One week before the event, I went to Roundhay Parkrun and took 30 seconds off my PB there, which gave me the boost in confidence I really needed.
The forecast for the day of the race was heavy storms and high wind. We stayed just up the coast in Barmouth and were pleased to see most of the rain had passed overnight, and it was cool and cloudy. The race was due to start at 12.00 so we were able to eat a B&B breakfast.
After a drive over a toll bridge and down the coast, we managed to find the start of the race, the Ynysymaengwyn Caravan Park, without having to ask for directions. The 1.45K, 5K, 10K and 15K races all set off from a walled garden of an old manor house in a wood.
After a short delay (this was the inaugural event after all), the race started. There were 70 participants in the 15K, mostly club runners and a few very excited dogs with their runner-owners. Steven had agreed to run with me as long as I didn’t walk. He told me to set a sustainable pace for us and not get swept away in the rush at the start.
The first 5K was along the banks of the River Dysynni estuary and was very flat on ground with lots of rabbit holes and little bushes. The 10K runners were running back in the opposite direction, so I mainly concentrated on settling into my stride and avoiding the hazards.
Plodding on the flat grass was starting to make my legs ache, so I was glad to get to the 5K water station and the footbridge over the river. There was a choice of normal or isotonic water, handed out by cheery volunteers. I also took some jelly babies in my pocket to eat on the way. I’d been experimenting with different energy sources in training and found these worked best for me. After the flat grass, I enjoyed running up and down the undulating roads of the Welsh countryside and looking at the sheep and cows in the fields. However, in this section, a Red Cross Landrover was back marking to stop cars entering onto the course. As we were the last runners, the car was directly behind us and hearing it grind along in first gear encouraged me to keep up the pace.
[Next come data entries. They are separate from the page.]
(* ===== verification/Wire.v ===== *)
(** * Wire values: primitives, requests, envelopes, pushes

    Model of the participant wire types of [liminal-protocol/src/wire]:
    [primitives.rs], [request.rs], [envelope.rs] and [push.rs].  Each type has a
    well-formedness predicate [wf_X]: the ranges of its integer fields and the
    lengths of its fixed-width tokens, which Rust's types enforce. *)
From coqutil Require Import Byte.
From S2P Require Import Prelude Algebra Tags.

(** ** primitives.rs *)

Definition ConversationId := Z.
Definition ParticipantId := Z.
Definition ParticipantIndex := Z.
Definition DeliverySeq := Z.
Definition TransactionOrder := Z.
Definition ObserverEpoch := Z.
Definition SettlementEpoch := Z.
(** [Generation(NonZeroU64)]. *)
Definition Generation := Z.

Definition wf_generation (g : Generation) : Prop := 1 <= g <= u64_max.
Definition Generation_ONE : Generation := 1.
Definition Generation_new (value : Z) : option Generation :=
  if value =? 0 then None else Some value.

Record ProtocolVersion := mkProtocolVersion { pv_major : Z; pv_minor : Z }.
Definition ProtocolVersion_V1 : ProtocolVersion := mkProtocolVersion 1 0.
Definition wf_version (v : ProtocolVersion) : Prop := u16 (pv_major v) /\ u16 (pv_minor v).

Record ConnectionIncarnation := mkConnectionIncarnation {
  server_incarnation : Z;
  connection_ordinal : Z;
}.
Definition wf_incarnation (c : ConnectionIncarnation) : Prop :=
  u64 (server_incarnation c) /\ u64 (connection_ordinal c).

Record BindingEpoch := mkBindingEpoch {
  connection_incarnation : ConnectionIncarnation;
  capability_generation : Generation;
}.
Definition wf_epoch (b : BindingEpoch) : Prop :=
  wf_incarnation (connection_incarnation b) /\ wf_generation (capability_generation b).

(** [fixed_credential!]: tokens of 16 bytes and secrets of 32. *)
Definition Token := list byte.
Definition EnrollmentToken := Token.
Definition AttachAttemptToken := Token.
Definition DetachAttemptToken := Token.
Definition LeaveAttemptToken := Token.
Definition RecordAdmissionAttemptToken := Token.
Definition AttachSecret := list byte.
Definition TOKEN_LEN : nat := 16.
Definition SECRET_LEN : nat := 32.
Definition wf_token (t : list byte) : Prop := length t = TOKEN_LEN.
Definition wf_secret (t : list byte) : Prop := length t = SECRET_LEN.
Definition wf_opt {A} (P : A -> Prop) (o : option A) : Prop :=
  match o with None => True | Some a => P a end.

#[export] Instance ProtocolVersion_eq_dec : EqDecision ProtocolVersion.
Proof. solve_decision. Defined.
#[export] Instance ConnectionIncarnation_eq_dec : EqDecision ConnectionIncarnation.
Proof. solve_decision. Defined.
#[export] Instance Generation_eq_dec : EqDecision Generation := Z.eq_dec.
#[export] Instance BindingEpoch_eq_dec : EqDecision BindingEpoch.
Proof. unfold Generation in *. solve_decision. Defined.

(** ** request.rs *)

Record EnrollmentRequest := mkEnrollmentRequest {
  er_conversation_id : ConversationId;
  er_enrollment_token : EnrollmentToken;
}.

Record CredentialAttachRequest := mkCredentialAttachRequest {
  car_conversation_id : ConversationId;
  car_participant_id : ParticipantId;
  car_capability_generation : Generation;
  car_attach_secret : AttachSecret;
  car_attach_attempt_token : AttachAttemptToken;
  car_accept_marker_delivery_seq : option DeliverySeq;
}.

Record DetachRequest := mkDetachRequest {
  dr_conversation_id : ConversationId;
  dr_participant_id : ParticipantId;
  dr_capability_generation : Generation;
  dr_detach_attempt_token : DetachAttemptToken;
}.

Record ParticipantAck := mkParticipantAck {
  pa_conversation_id : ConversationId;
  pa_participant_id : ParticipantId;
  pa_capability_generation : Generation;
  pa_through_seq : DeliverySeq;
}.

Record LeaveRequest := mkLeaveRequest {
  lr_conversation_id : ConversationId;
  lr_participant_id : ParticipantId;
  lr_capability_generation : Generation;
  lr_attach_secret : AttachSecret;
  lr_leave_attempt_token : LeaveAttemptToken;
}.

Record MarkerAck := mkMarkerAck {
  ma_conversation_id : ConversationId;
  ma_participant_id : ParticipantId;
  ma_capability_generation : Generation;
  ma_marker_delivery_seq : DeliverySeq;
}.

Record RecordAdmission := mkRecordAdmission {
  ra_conversation_id : ConversationId;
  ra_participant_id : ParticipantId;
  ra_capability_generation : Generation;
  ra_record_admission_attempt_token : RecordAdmissionAttemptToken;
  ra_payload : list byte;
}.

Record ObserverRefusal := mkObserverRefusal {
  orf_conversation_id : ConversationId;
  orf_refused_epoch : ObserverEpoch;
}.

Record ObserverRecoveryHandshake := mkObserverRecoveryHandshake {
  orh_observer_refusals : list ObserverRefusal;
}.

Inductive ClientRequest :=
| CR_Enrollment (r : EnrollmentRequest)
| CR_CredentialAttach (r : CredentialAttachRequest)
| CR_Detach (r : DetachRequest)
| CR_ParticipantAck (r : ParticipantAck)
| CR_Leave (r : LeaveRequest)
| CR_MarkerAck (r : MarkerAck)
| CR_RecordAdmission (r : RecordAdmission)
| CR_ObserverRecovery (r : ObserverRecoveryHandshake).

Definition client_discriminant (r : ClientRequest) : ClientDiscriminant :=
  match r with
  | CR_Enrollment _ => CD_EnrollmentRequest
  | CR_CredentialAttach _ => CD_CredentialAttachRequest
  | CR_Detach _ => CD_DetachRequest
  | CR_ParticipantAck _ => CD_ParticipantAck
  | CR_Leave _ => CD_LeaveRequest
  | CR_MarkerAck _ => CD_MarkerAck
  | CR_RecordAdmission _ => CD_RecordAdmission
  | CR_ObserverRecovery _ => CD_ObserverRecoveryHandshake
  end.

(** The ranges Rust's types give every request, and the [Vec] lengths a 64-bit
    address space can hold. *)
Definition wf_request (r : ClientRequest) : Prop :=
  match r with
  | CR_Enrollment (mkEnrollmentRequest c t) => u64 c /\ wf_token t
  | CR_CredentialAttach (mkCredentialAttachRequest c p g s t m) =>
      u64 c /\ u64 p /\ wf_generation g /\ wf_secret s /\ wf_token t /\ wf_opt u64 m
  | CR_Detach (mkDetachRequest c p g t) => u64 c /\ u64 p /\ wf_generation g /\ wf_token t
  | CR_ParticipantAck (mkParticipantAck c p g s) =>
      u64 c /\ u64 p /\ wf_generation g /\ u64 s
  | CR_Leave (mkLeaveRequest c p g s t) =>
      u64 c /\ u64 p /\ wf_generation g /\ wf_secret s /\ wf_token t
  | CR_MarkerAck (mkMarkerAck c p g s) => u64 c /\ u64 p /\ wf_generation g /\ u64 s
  | CR_RecordAdmission (mkRecordAdmission c p g t l) =>
      u64 c /\ u64 p /\ wf_generation g /\ wf_token t /\ u64 (Z.of_nat (length l))
  | CR_ObserverRecovery (mkObserverRecoveryHandshake l) =>
      u64 (Z.of_nat (length l)) /\
      Forall (fun r => u64 (orf_conversation_id r) /\ u64 (orf_refused_epoch r)) l
  end.

(** ** envelope.rs *)

Record EnrollmentEnvelope := mkEnrollmentEnvelope {
  ee_conversation_id : ConversationId;
  ee_enrollment_token : EnrollmentToken;
}.

Record AttachEnvelope := mkAttachEnvelope {
  ae_conversation_id : ConversationId;
  ae_participant_id : ParticipantId;
  ae_capability_generation : Generation;
  ae_attach_attempt_token : AttachAttemptToken;
  ae_accept_marker_delivery_seq : option DeliverySeq;
}.

Record DetachEnvelope := mkDetachEnvelope {
  de_conversation_id : ConversationId;
  de_participant_id : ParticipantId;
  de_capability_generation : Generation;
  de_detach_attempt_token : DetachAttemptToken;
}.

Record ParticipantAckEnvelope := mkParticipantAckEnvelope {
  pae_conversation_id : ConversationId;
  pae_participant_id : ParticipantId;
  pae_capability_generation : Generation;
  pae_through_seq : DeliverySeq;
}.

Record LeaveEnvelope := mkLeaveEnvelope {
  le_conversation_id : ConversationId;
  le_participant_id : ParticipantId;
  le_capability_generation : Generation;
  le_leave_attempt_token : LeaveAttemptToken;
}.

Record MarkerAckEnvelope := mkMarkerAckEnvelope {
  mae_conversation_id : ConversationId;
  mae_participant_id : ParticipantId;
  mae_capability_generation : Generation;
  mae_marker_delivery_seq : DeliverySeq;
}.

Record RecordAdmissionEnvelope := mkRecordAdmissionEnvelope {
  rae_conversation_id : ConversationId;
  rae_participant_id : ParticipantId;
  rae_capability_generation : Generation;
  rae_record_admission_attempt_token : RecordAdmissionAttemptToken;
}.

Inductive ResponseEnvelope :=
| RE_Enrollment (e : EnrollmentEnvelope)
| RE_CredentialAttach (e : AttachEnvelope)
| RE_Detach (e : DetachEnvelope)
| RE_ParticipantAck (e : ParticipantAckEnvelope)
| RE_Leave (e : LeaveEnvelope)
| RE_MarkerAck (e : MarkerAckEnvelope)
| RE_RecordAdmission (e : RecordAdmissionEnvelope).

Definition response_envelope_origin (e : ResponseEnvelope) : ClientDiscriminant :=
  match e with
  | RE_Enrollment _ => CD_EnrollmentRequest
  | RE_CredentialAttach _ => CD_CredentialAttachRequest
  | RE_Detach _ => CD_DetachRequest
  | RE_ParticipantAck _ => CD_ParticipantAck
  | RE_Leave _ => CD_LeaveRequest
  | RE_MarkerAck _ => CD_MarkerAck
  | RE_RecordAdmission _ => CD_RecordAdmission
  end.

Definition wf_enrollment (e : EnrollmentEnvelope) : Prop :=
  u64 (ee_conversation_id e) /\ wf_token (ee_enrollment_token e).
Definition wf_attach (e : AttachEnvelope) : Prop :=
  u64 (ae_conversation_id e) /\ u64 (ae_participant_id e) /\
  wf_generation (ae_capability_generation e) /\ wf_token (ae_attach_attempt_token e) /\
  wf_opt u64 (ae_accept_marker_delivery_seq e).
Definition wf_detach (e : DetachEnvelope) : Prop :=
  u64 (de_conversation_id e) /\ u64 (de_participant_id e) /\
  wf_generation (de_capability_generation e) /\ wf_token (de_detach_attempt_token e).
Definition wf_participant_ack (e : ParticipantAckEnvelope) : Prop :=
  u64 (pae_conversation_id e) /\ u64 (pae_participant_id e) /\
  wf_generation (pae_capability_generation e) /\ u64 (pae_through_seq e).
Definition wf_leave (e : LeaveEnvelope) : Prop :=
  u64 (le_conversation_id e) /\ u64 (le_participant_id e) /\
  wf_generation (le_capability_generation e) /\ wf_token (le_leave_attempt_token e).
Definition wf_marker_ack (e : MarkerAckEnvelope) : Prop :=
  u64 (mae_conversation_id e) /\ u64 (mae_participant_id e) /\
  wf_generation (mae_capability_generation e) /\ u64 (mae_marker_delivery_seq e).
Definition wf_record_admission (e : RecordAdmissionEnvelope) : Prop :=
  u64 (rae_conversation_id e) /\ u64 (rae_participant_id e) /\
  wf_generation (rae_capability_generation e) /\
  wf_token (rae_record_admission_attempt_token e).
Definition wf_response_envelope (e : ResponseEnvelope) : Prop :=
  match e with
  | RE_Enrollment e => wf_enrollment e
  | RE_CredentialAttach e => wf_attach e
  | RE_Detach e => wf_detach e
  | RE_ParticipantAck e => wf_participant_ack e
  | RE_Leave e => wf_leave e
  | RE_MarkerAck e => wf_marker_ack e
  | RE_RecordAdmission e => wf_record_admission e
  end.

(** ** push.rs *)

Inductive DetachedCause := DTC_CleanDeregister | DTC_Superseded | DTC_ServerShutdown.

Definition detached_close_cause (c : DetachedCause) : CloseCause :=
  match c with
  | DTC_CleanDeregister => CC_CleanDeregister
  | DTC_Superseded => CC_Superseded
  | DTC_ServerShutdown => CC_ServerShutdown
  end.

Inductive DiedCause :=
| DDC_ConnectionLost
| DDC_ProcessKilled
| DDC_ProtocolError
| DDC_UncleanServerRestart (prior_server_incarnation : Z).

Definition died_close_cause (c : DiedCause) : CloseCause :=
  match c with
  | DDC_ConnectionLost => CC_ConnectionLost
  | DDC_ProcessKilled => CC_ProcessKilled
  | DDC_ProtocolError => CC_ProtocolError
  | DDC_UncleanServerRestart p => CC_UncleanServerRestart p
  end.

Inductive ParticipantRecord :=
| PR_OrdinaryRecord (sender_participant_id : ParticipantId) (payload : list byte)
| PR_Attached (affected_participant_id : ParticipantId) (binding_epoch : BindingEpoch)
| PR_Detached (affected_participant_id : ParticipantId) (binding_epoch : BindingEpoch)
    (cause : DetachedCause)
| PR_Died (affected_participant_id : ParticipantId) (binding_epoch : BindingEpoch)
    (cause : DiedCause)
| PR_Left (affected_participant_id : ParticipantId)
    (ended_binding_epoch : option BindingEpoch)
| PR_HistoryCompacted (affected_participant_id : ParticipantId)
    (abandoned_after abandoned_through physical_floor_at_decision : DeliverySeq).

Definition record_kind (r : ParticipantRecord) : RecordKind :=
  match r with
  | PR_OrdinaryRecord _ _ => RK_OrdinaryRecord
  | PR_Attached _ _ => RK_Attached
  | PR_Detached _ _ _ => RK_Detached
  | PR_Died _ _ _ => RK_Died
  | PR_Left _ _ => RK_Left
  | PR_HistoryCompacted _ _ _ _ => RK_HistoryCompacted
  end.

Record ParticipantDelivery := mkParticipantDelivery {
  pd_conversation_id : ConversationId;
  pd_delivery_seq : DeliverySeq;
  pd_record : ParticipantRecord;
}.

Inductive ServerPush :=
| SP_ObserverProgressed (conversation_id : ConversationId) (refused_epoch : ObserverEpoch)
    (observer_progress : DeliverySeq)
| SP_ParticipantDelivery (d : ParticipantDelivery)
| SP_MarkerSettled (conversation_id : ConversationId) (refused_epoch : SettlementEpoch).

Definition push_discriminant (p : ServerPush) : PushDiscriminant :=
  match p with
  | SP_ObserverProgressed _ _ _ => PD_ObserverProgressed
  | SP_ParticipantDelivery _ => PD_ParticipantDelivery
  | SP_MarkerSettled _ _ => PD_MarkerSettled
  end.

Definition wf_record (r : ParticipantRecord) : Prop :=
  match r with
  | PR_OrdinaryRecord s l => u64 s /\ u64 (Z.of_nat (length l))
  | PR_Attached p b => u64 p /\ wf_epoch b
  | PR_Detached p b _ => u64 p /\ wf_epoch b
  | PR_Died p b c =>
      u64 p /\ wf_epoch b /\
      match c with DDC_UncleanServerRestart i => u64 i | _ => True end
  | PR_Left p b => u64 p /\ wf_opt wf_epoch b
  | PR_HistoryCompacted p a t f => u64 p /\ u64 a /\ u64 t /\ u64 f
  end.

Definition wf_push (p : ServerPush) : Prop :=
  match p with
  | SP_ObserverProgressed c r o => u64 c /\ u64 r /\ u64 o
  | SP_ParticipantDelivery (mkParticipantDelivery c d r) => u64 c /\ u64 d /\ wf_record r
  | SP_MarkerSettled c r => u64 c /\ u64 r
  end.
There was a second water station where the course left the road. The final third of the race was on farm tracks and footpaths back beside the river and crossed a couple of stiles. By this time, I was starting to tire, especially through sections of long grass, but the marshals and volunteers were all really friendly and encouraging. At 12K, the course crossed a stream, which was about ankle to knee deep – there was a rope and marshals to help. My feet were made heavy after this by my wet trainers and socks, but the end, back in the wood where we had started, was now in sight.
The last kilometre wound round the wood several times and eventually we approached the finish line. My time was 1:41:37. The course was between 13 and 14K in the end, but I’m told this is usual for trail runs. It was the furthest I had ever run, so I was pleased to have finished strongly and kept my pace throughout.
At the end there was orange segments, more water and people giving out the medals. There was an award ceremony for the fastest runners and age category winners, where they received prizes donated by local businesses. Overall, the event was well run with lots of local character and great volunteers. I would recommend The Dysynni Trail and Race the Train to anyone looking for an event with a difference.
What’s next for me? I am seeing a neurologist in August and am on the waiting list for genetic testing, so I should be able to be diagnosed with a CMT sub-type and get a prognosis. I am getting more used to walking and running with orthotics and I may be able to get physio on the NHS. I don’t have any events lined up but I’m aiming to keep my training ticking over. Next year, I would like to attempt a half marathon.
Thank you to Roundhay Runners. Your fantastic support has enabled me to develop as a runner. I know many of us are battling our running demons and you are an inspiration.